Project Summary Autism spectrum disorder is characterized by an inability to function in environments with multiple competing sound sources, such as noisy classroom. These auditory issues likely originate early in sound location processing that occurs in the brainstem. The projections that make up the auditory brainstem circuit that processes binaural (information from both ears), temporal, and intensity differences are dependent on heavily myelinated axons that convey this very precise information accurately from the cochlea to the brain. Our preliminary data shows that auditory brainstem axons are smaller in diameter and thinner in Fragile X Syndrome mice, a monogenetic form of autism. Additionally, we see a decrease in the latency of binaural waves in the auditory brainstem response (ABR), a non-invasive electrophysiological recording of this circuit, in FXS mice compared to controls. Lastly, we see increased latencies to respond to reflexive auditory behavioral stimuli in FXS mice compared to controls. These data suggest that myelination deficits may underly binaural hearing difficulties in FXS, and perhaps ASD. We propose to further characterize myelination deficits in FXS mice using anatomical, physiological, and behavioral measures of myelination (immunohistochemistry/lipid measurements, ABRs, and prepulse inhibition of the acoustic startle response) to determine the mechanisms underlying myelination issues in FXS across developmental timepoints. Additionally, we aim to determine the dependence of myelination deficits on the presence of Fragile X Mental Retardation Protein (FMRP), the protein lacking in FXS, by reintroducing FMRP through adeno-associated viruses (AAVs) expressing FMRP during development. Results from this study will determine how myelination contributes to binaural hearing processing issues in FXS and whether these deficits are rescued by re-expression of FMRP. All of the above mentioned experiments are approachable for undergraduate researchers thus funding from NIH will further broaden participation of students in biomedical research and increasing student’s knowledge and ability to conduct basic research.
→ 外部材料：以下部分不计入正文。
Definition build_register (g : Registrar) (cseq : Z) (authorization : option string) (r : Z) : tu_result SipRequest :=
  let c := rg_config g in
  local_addr ← expect_local_addr c;
  let aor := "<sip:" +:+ phone_number c +:+ "@" +:+ domain c +:+ ">" in
  let h := hdr_set [] "Via"
    ("SIP/2.0/UDP " +:+ print_socket local_addr +:+ ";rport;branch=" +:+ new_branch r) in
  let h := hdr_set h "Max-Forwards" "70" in
  let h := hdr_set h "From" (aor +:+ ";tag=" +:+ tag g) in
  let h := hdr_set h "To" aor in
  let h := hdr_set h "Call-ID" (rg_call_id g) in
  let h := hdr_set h "CSeq" (print_uint cseq +:+ " REGISTER") in
  let h := hdr_set h "Contact" ("<sip:" +:+ phone_number c +:+ "@" +:+ print_socket local_addr +:+ ">") in
  let h := hdr_set h "Expires" (print_uint (register_expires c)) in
  let h := hdr_set h "Allow" "INVITE, ACK, BYE, CANCEL, OPTIONS, INFO, NOTIFY" in
  let h := hdr_set h "User-Agent" "hikari-sip/0.1" in
  let h := match authorization with Some auth => hdr_set h "Authorization" auth | None => h end in
  Ok (mkRequest Register ("sip:" +:+ domain c) h "").

Definition parse_expires (h : SipHeaders) : Z :=
  default 3600 (hdr_get h "expires" ≫= parse_uint 32).

(** The routes a 200 leaves. *)
Definition store_routes (g : Registrar) (resp : SipResponse) (w : Shared) : Shared :=
  let rt := store_service_route (routes w) (hdr_get (resp_headers resp) "service-route") in
  let rt := store_outbound_proxy_route rt (Some ("<sip:" +:+ print_socket (server_addr g) +:+ ";lr>")) in
  mkShared (cseq_counter w) rt.

(** The random numbers of an attempt: two branches and the client nonce. *)
Record RegRnd := mkRegRnd { rr_branch1 : Z; rr_branch2 : Z; rr_cnonce : Z }.

Section register.
Context (md5 : string -> list Z).

(** The answer to a challenge. *)
Definition answer_challenge (g : Registrar) (password : string) (resp : SipResponse) (rnd : Z) :
    tu_result string :=
  www_auth ← ok_or (hdr_get (resp_headers resp) "www-authenticate") NoWwwAuthenticate;
  challenge ← map_err TuAuth (challenge_parse www_auth);
  let creds := mkCred (phone_number (rg_config g)) password in
  let uri := "sip:" +:+ domain (rg_config g) in
  Ok (header_value (compute md5 creds challenge "REGISTER" uri 1 rnd)).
项目摘要自闭症谱系障碍的特征是在多种竞争性环境中无法发挥作用，声源，如嘈杂的教室。这些听觉问题可能起源于声音定位处理的早期发生在脑干。构成听觉脑干回路的投射，（来自双耳的信息）、时间和强度差异依赖于有大量髓鞘的轴突它将这种非常精确的信息从耳蜗准确地传达到大脑。我们的初步数据显示在脆性X综合征小鼠中，听觉脑干轴突的直径更小，更薄，这是一种单基因遗传病。自闭症的一种形式。此外，我们看到听觉脑干中双耳波的潜伏期减少在FXS小鼠中，与对照相比，对该回路的非侵入性电生理记录进行了ABR反应（ABR）。最后，我们看到FXS小鼠对反射性听觉行为刺激的反应增加，对照这些数据表明，髓鞘形成缺陷可能是FXS双耳听力困难的基础，也许是自闭症我们建议使用解剖学，髓鞘形成的生理和行为测量（免疫组织化学/脂质测量，ABR，和声惊吓反应的前脉冲抑制）以确定髓鞘形成问题的潜在机制在不同发育时间点的FXS中。此外，我们的目标是确定髓鞘形成的依赖性，脆性X智力迟钝蛋白（FMRP），FXS中缺乏的蛋白质，在发育过程中通过表达FMRP的腺相关病毒（AAV）重新引入FMRP。结果从这项研究将确定如何髓鞘有助于双耳听力处理问题，在FXS和这些缺陷是否可以通过FMRP的重新表达来挽救。上述所有实验均为因此，NIH的资助将进一步扩大参与，学生在生物医学研究和提高学生的知识和能力，进行基础研究。